• **WHAT TO PRODUCE**: The entries below contain a line with "Lemma strncpy_pad_ok m" and a line with "intros Hm. revert". Retype exactly everything from the first down to the second, both included, and nothing else.
▼▼▼
Lemma lossless_compression_Err (img : Image C) (img_format : string) (e : exn) :
  lossless_compression C img img_format = Err e <->
  convert C img "RGB" = Err e \/
  exists rgb,
    convert C img "RGB" = Ok rgb /\
    (save C rgb img_format false = Err e \/
     (exists baseline, save C rgb img_format false = Ok baseline) /\
     save C rgb img_format true = Err e).
Proof.
  unfold lossless_compression.
  destruct (convert C img "RGB") as [rgb|e0] eqn:Hc; cbn [bind].
  - destruct (save C rgb img_format false) as [baseline|e1] eqn:Hb; cbn [bind].
    + destruct (save C rgb img_format true) as [optimized|e2] eqn:Ho;
        cbn [bind]; split.
      * discriminate.
      * intros [H|(rgb' & H & [H'|[_ H']])]; congruence.
      * intros H. right. exists rgb. split; [reflexivity|]. right.
        split; [eauto | congruence].
      * intros [H|(rgb' & H & [H'|[_ H']])]; congruence.
    + split.
      * intros H. right. exists rgb. split; [reflexivity|]. left. congruence.
      * intros [H|(rgb' & H & [H'|[[b Hb'] H']])]; congruence.
  - split.
    + intros H. left. congruence.
    + intros [H|(rgb' & H & _)]; congruence.
Qed.

End BatchComposition.

(** X2: a batch is processed file by file with nothing carried from one
    file to the next: the outcome for two batches put one after the other is
    the outcome of the first followed by the outcome of the second, and an
    exception in the first keeps the second from being processed. *)
Theorem process_images_app (C : Codec) (xs ys : list UploadedFile) :
  process_images C (xs ++ ys)
  = '(imgs1, saved1) <- process_images C xs ;;
    '(imgs2, saved2) <- process_images C ys ;;
    Ok ((imgs1 ++ imgs2)%list, (saved1 ++ saved2)%list).
Proof.
  unfold process_images at 1. rewrite process_images_loop_app.
  fold (process_images C xs).
  destruct (process_images C xs) as [[imgs1 saved1]|e]; cbn [bind]; trivial.
  apply process_images_loop_accumulates.
Qed.

(** X3: [process_images] raises exactly when some file cannot be processed;
    the exception is that of the first such file, the files after it play no
    part, and the file fails in one of five ways: it cannot be opened, the
    opened image has no format, it cannot be converted to RGB, the baseline
    encode fails, or the optimized encode fails. *)
Theorem process_images_raises_first_failure
        (C : Codec) (files : list UploadedFile) (e : exn) :
  process_images C files = Err e <->
  exists pre f post,
    files = (pre ++ f :: post)%list /\
    all_processed C pre /\
    (open_upload C f = Err e \/
     exists img,
       open_upload C f = Ok img /\
       ((format C img = None /\ e = AttributeError) \/
        exists reported,
          format C img = Some reported /\
          (convert C img "RGB" = Err e \/
           exists rgb,
             convert C img "RGB" = Ok rgb /\
             (save C rgb (lower reported) false = Err e \/
              (exists baseline,
                  save C rgb (lower reported) false = Ok baseline) /\
              save C rgb (lower reported) true = Err e)))).
Proof.
  unfold process_images. rewrite process_images_loop_Err. split.
  - intros (pre & f & post & rs & -> & Hrs & Hf).
    exists pre, f, post. split; [reflexivity|]. split.
    + clear - Hrs. induction Hrs; constructor; eauto.
    + apply process_image_Err in Hf.
      destruct Hf as [H|[(img & H & Hn & ->)|(img & r & H & Hr & Hl)]]; auto.
      * right. exists img. auto.
      * right. exists img. split; trivial. right. exists r. split; trivial.
        now apply lossless_compression_Err.
  - intros (pre & f & post & -> & Hpre & Hf).
    destruct (all_processed_Forall2 C pre Hpre) as [rs Hrs].
    exists pre, f, post, rs. split; [reflexivity|]. split; [exact Hrs|].
    apply process_image_Err.
    destruct Hf as [H|(img & H & [[Hn ->]|(r & Hr & Hl)])]; auto.
    + right. left. exists img. auto.
    + right. right. exists img, r. split; trivial. split; trivial.
      now apply lossless_compression_Err.
Qed.

Lemma process_images_raises_first_failure_witness :
  let good := mkUploadedFile "a.png" Toy.png_pixels in
  let nofmt := mkUploadedFile "b.png" [Byte.x00; Byte.x07] in
  let bad := mkUploadedFile "c.jpg" Toy.corrupt in
  process_images Toy.codec [good; nofmt; bad] = Err AttributeError /\
  (exists pre f post,
      [good; nofmt; bad] = (pre ++ f :: post)%list /\
      all_processed Toy.codec pre) /\
  process_images Toy.codec [good; bad; nofmt]
  = Err (Toy.UnidentifiedImageError (BytesIO Toy.corrupt)).
Proof.
  intros good nofmt bad.
  assert (H : process_images Toy.codec [good; nofmt; bad] = Err AttributeError)
    by reflexivity.
  split; [exact H|]. split.
  - apply process_images_raises_first_failure in H.
    destruct H as (pre & f & post & Heq & Hpre & _).
    exists pre, f, post. auto.
  - apply process_images_raises_first_failure.
    exists [good], bad, [nofmt]. split; [reflexivity|]. split.
    + constructor; [|constructor]. eexists. reflexivity.
    + left. reflexivity.
Defined.

(** ** Runs of the page *)

Section RunFacts.

Variable C : Codec.
Variable L : ZipLib.

Lemma processed_from_lengths (d : Processed) (files : list UploadedFile) :
  processed_from C d files -> lengths_agree d.
Proof.
  intros [Hp Hn]. destruct (process_images_nth C files _ _ Hp) as (H1 & H2 & _).
  unfold lengths_agree. rewrite Hn, length_map. lia.
Qed.

Lemma sizeof_fmt_Err (s : Z) (e : exn) :
  sizeof_fmt s suffix_default = Err e <->
  e = OverflowError /\ ~ in_double_range s.
Proof.
  unfold in_double_range.
  destruct (Z.lt_ge_cases (Z.abs s) (2 ^ 1024 - 2 ^ 970)) as [H|H].
  - rewrite (sizeof_fmt_format_size s H). split; [discriminate|].
    intros [_ Hn]. contradiction.
  - rewrite (sizeof_fmt_overflow s H). split.
    + intros He. split; [congruence | lia].
    + intros [-> _]. reflexivity.
Qed.
Lemma strncpy_copy_ok m dest src n x c done rest fuel :
  bytes_at m src (x ++ [c]) → Forall is_char x → x = done ++ rest →
  c = 0 ∧ Z.of_nat (length x) ≤ n ∨ Z.of_nat (length x) = n →
  mapped m dest (Z.of_nat (length x)) →
  disjoint_range dest (Z.of_nat (length x)) src (Z.of_nat (length x) + 1) →
  (length rest < fuel)%nat →
  strncpy_copy fuel dest src (Z.of_nat (length done)) n (put_bytes m dest done) =
  Ok (Z.of_nat (length x), put_bytes m dest x).
Proof.
  intros Hs Hx -> Hc Hm Hd. revert done Hs Hx Hc Hm Hd fuel.
  induction rest as [|b rest IH]; intros done Hs Hx Hc Hm Hd fuel Hf;
    (destruct fuel as [|fuel]; [cbn in Hf; lia|]); cbn [strncpy_copy].
  - rewrite app_nil_r in *. erewrite bind_ok.
    2:{ eapply copy_load; [apply Hs|apply list_lookup_middle; reflexivity|].
        rewrite length_app; cbn [length]. unfold disjoint_range in *. lia. }
    destruct Hc as [[-> _]|<-].
    + by rewrite bool_decide_eq_false_2 by naive_solver.
    + by rewrite (bool_decide_eq_false_2 (_ < _)), andb_false_r by lia.
  - rewrite length_app in Hm, Hd, Hc. cbn [length] in Hm, Hd, Hc.
    assert (is_char b) as Hb by (apply Forall_app in Hx as [_ Hx]; by inversion Hx).
    erewrite bind_ok.
    2:{ eapply copy_load; [apply Hs| |].
        - rewrite <-app_assoc. apply list_lookup_middle. reflexivity.
        - rewrite !length_app; cbn [length]. unfold disjoint_range in *. lia. }
    unfold is_char in Hb. rewrite !bool_decide_eq_true_2 by lia. cbn [andb].
    erewrite bind_ok.
    2:{ apply copy_store. eapply mapped_sub; [done|lia|lia]. }
    rewrite u8_id by (unfold is_u8; lia).
    replace (Z.of_nat (length done) + 1) with (Z.of_nat (length (done ++ [b])))
      by (rewrite length_app; cbn; lia).
    rewrite (cons_middle b done rest), app_assoc in *. apply IH;
      rewrite <-?app_assoc, ?length_app in *; cbn [length app] in *;
      [done|done|lia|eapply mapped_sub; [done|lia|lia]|unfold disjoint_range in *; lia|lia].
Qed.

Lemma strncpy_pad_ok m dest n x fuel k :
  mapped m dest n → k = Z.to_nat (n - Z.of_nat (length x)) → (k < fuel)%nat →
  strncpy_pad fuel dest (Z.of_nat (length x)) n (put_bytes m dest x) =
  Ok (tt, put_bytes m dest (x ++ replicate k 0)).
Proof.
  intros Hm. revert x k. induction fuel as [|fuel IH]; intros x k Hk Hf; [lia|].
  cbn [strncpy_pad]. destruct k as [|k].
  - rewrite bool_decide_eq_false_2 by lia. cbn [replicate]. by rewrite app_nil_r.
  - rewrite bool_decide_eq_true_2 by lia. erewrite bind_ok.
    2:{ apply copy_store. eapply mapped_sub; [done|lia|lia]. }
    change (u8 0) with 0.
    replace (Z.of_nat (length x) + 1) with (Z.of_nat (length (x ++ [0])))
      by (rewrite length_app; cbn; lia).
    rewrite (IH _ k); [|rewrite length_app; cbn [length]; lia|lia].
    rewrite <-app_assoc. done.
Qed.

Lemma strncpy_ok m dest src n x c :
  bytes_at m src (x ++ [c]) → Forall is_char x →
  c = 0 ∧ Z.of_nat (length x) ≤ n ∨ Z.of_nat (length x) = n →
  mapped m dest n →
  disjoint_range dest n src (Z.of_nat (length x) + 1) →
  strncpy dest src n m =
  Ok (dest, put_bytes m dest (x ++ replicate (Z.to_nat (n - Z.of_nat (length x))) 0)).
Proof.
  intros Hs Hx Hc Hm Hd. unfold strncpy. erewrite bind_ok.
  2:{ apply (strncpy_copy_ok m dest src n x c [] x); [done|done|done|done|..].
      - eapply mapped_sub; [done|lia|lia].
      - unfold disjoint_range in *. lia.
      - pose proof (bytes_at_size _ _ _ Hs) as Hz. rewrite length_app in Hz. cbn in Hz. lia. }
  erewrite bind_ok; [done|]. unfold mem_fuel. apply strncpy_pad_ok; [done|done|].
  pose proof (mapped_size _ _ _ Hm) as Hz.
  rewrite <-size_dom in *. rewrite put_bytes_dom; [lia|]. eapply mapped_sub; [done|lia|lia].
Qed.

Lemma strncpy_cstr m dest src n s :
  cstr_at m src s → 0 ≤ n → mapped m dest n →
  disjoint_range dest n src (Z.of_nat (length s) + 1) →
  let x := take (Z.to_nat n) s in
  strncpy dest src n m =
  Ok (dest, put_bytes m dest (x ++ replicate (Z.to_nat (n - Z.of_nat (length x))) 0)).
Proof.
  intros [Hb Hs] Hn Hm Hd x. destruct (decide (Z.of_nat (length s) ≤ n)) as [Hle|Hgt].
  - assert (x = s) as -> by (apply take_ge; lia).
    apply (strncpy_ok _ _ _ _ _ 0); auto.
  - destruct (lookup_lt_is_Some_2 s (Z.to_nat n)) as [c Hc]; [lia|].
    assert (Z.of_nat (length x) = n) as Hl by (unfold x; rewrite length_take; lia).
    apply (strncpy_ok _ _ _ _ _ c); auto.
    + rewrite <-(take_drop_middle s (Z.to_nat n) c Hc), <-app_assoc in Hb.
      cbn [app] in Hb. rewrite cons_middle, app_assoc, bytes_at_app in Hb. apply Hb.
    + unfold x. by apply Forall_take.
    + unfold disjoint_range in *. lia.
Qed.

(** ** strrev *)

(** The state of the reversal: the ends up to [beg] are already swapped. *)
Definition part_reversed (str l : list Z) (beg : Z) : Prop :=
  length l = length str ∧
  ∀ i : nat, (i < length str)%nat →
    l !! i = if decide (Z.of_nat i < beg ∨ Z.of_nat (length str) - 1 - beg < Z.of_nat i)
             then str !! (length str - 1 - i)%nat else str !! i.

Lemma part_reversed_done str l beg :
  part_reversed str l beg → Z.of_nat (length str) - 1 - beg ≤ beg → l = reverse str.
Proof.
  intros [Hl H] Hb. apply list_eq. intros i.
  destruct (decide (i < length str)%nat) as [Hi|Hi].
  - rewrite H by done. rewrite reverse_lookup by done. case_decide as Hd.
    + f_equal. lia.
    + f_equal. lia.
  - rewrite !lookup_ge_None_2; rewrite ?length_reverse; [done|lia|lia].
Qed.

Lemma part_reversed_step str l beg a b :
  part_reversed str l beg → 0 ≤ beg → beg < Z.of_nat (length str) - 1 - beg →
  let end_ := Z.of_nat (length str) - 1 - beg in
  l !! Z.to_nat end_ = Some a → l !! Z.to_nat beg = Some b →
  part_reversed str (<[Z.to_nat beg := a]> (<[Z.to_nat end_ := b]> l)) (beg + 1).
Proof.
  intros [Hl H] H0 Hlt end_ Ha Hb. unfold end_ in *. split; [by rewrite !length_insert|].
  intros i Hi. rewrite H in Ha, Hb by lia.
  rewrite decide_False in Ha by lia. rewrite decide_False in Hb by lia.
  destruct (decide (i = Z.to_nat beg)) as [->|N1].
  { rewrite list_lookup_insert_eq by (rewrite length_insert; lia).
    rewrite decide_True by lia. rewrite <-Ha. f_equal. lia. }
  rewrite list_lookup_insert_ne by done.
  destruct (decide (i = Z.to_nat (Z.of_nat (length str) - 1 - beg))) as [->|N2].
  { rewrite list_lookup_insert_eq by lia.
    rewrite decide_True by lia. rewrite <-Hb. f_equal. lia. }
  rewrite list_lookup_insert_ne, H by done. repeat case_decide; try done; lia.
Qed.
▲▲▲
• **ANSWER SECTION**:
Lemma strncpy_pad_ok m dest n x fuel k :
  mapped m dest n → k = Z.to_nat (n - Z.of_nat (length x)) → (k < fuel)%nat →
  strncpy_pad fuel dest (Z.of_nat (length x)) n (put_bytes m dest x) =
  Ok (tt, put_bytes m dest (x ++ replicate k 0)).
Proof.
  intros Hm. revert x k. induction fuel as [|fuel IH]; intros x k Hk Hf; [lia|].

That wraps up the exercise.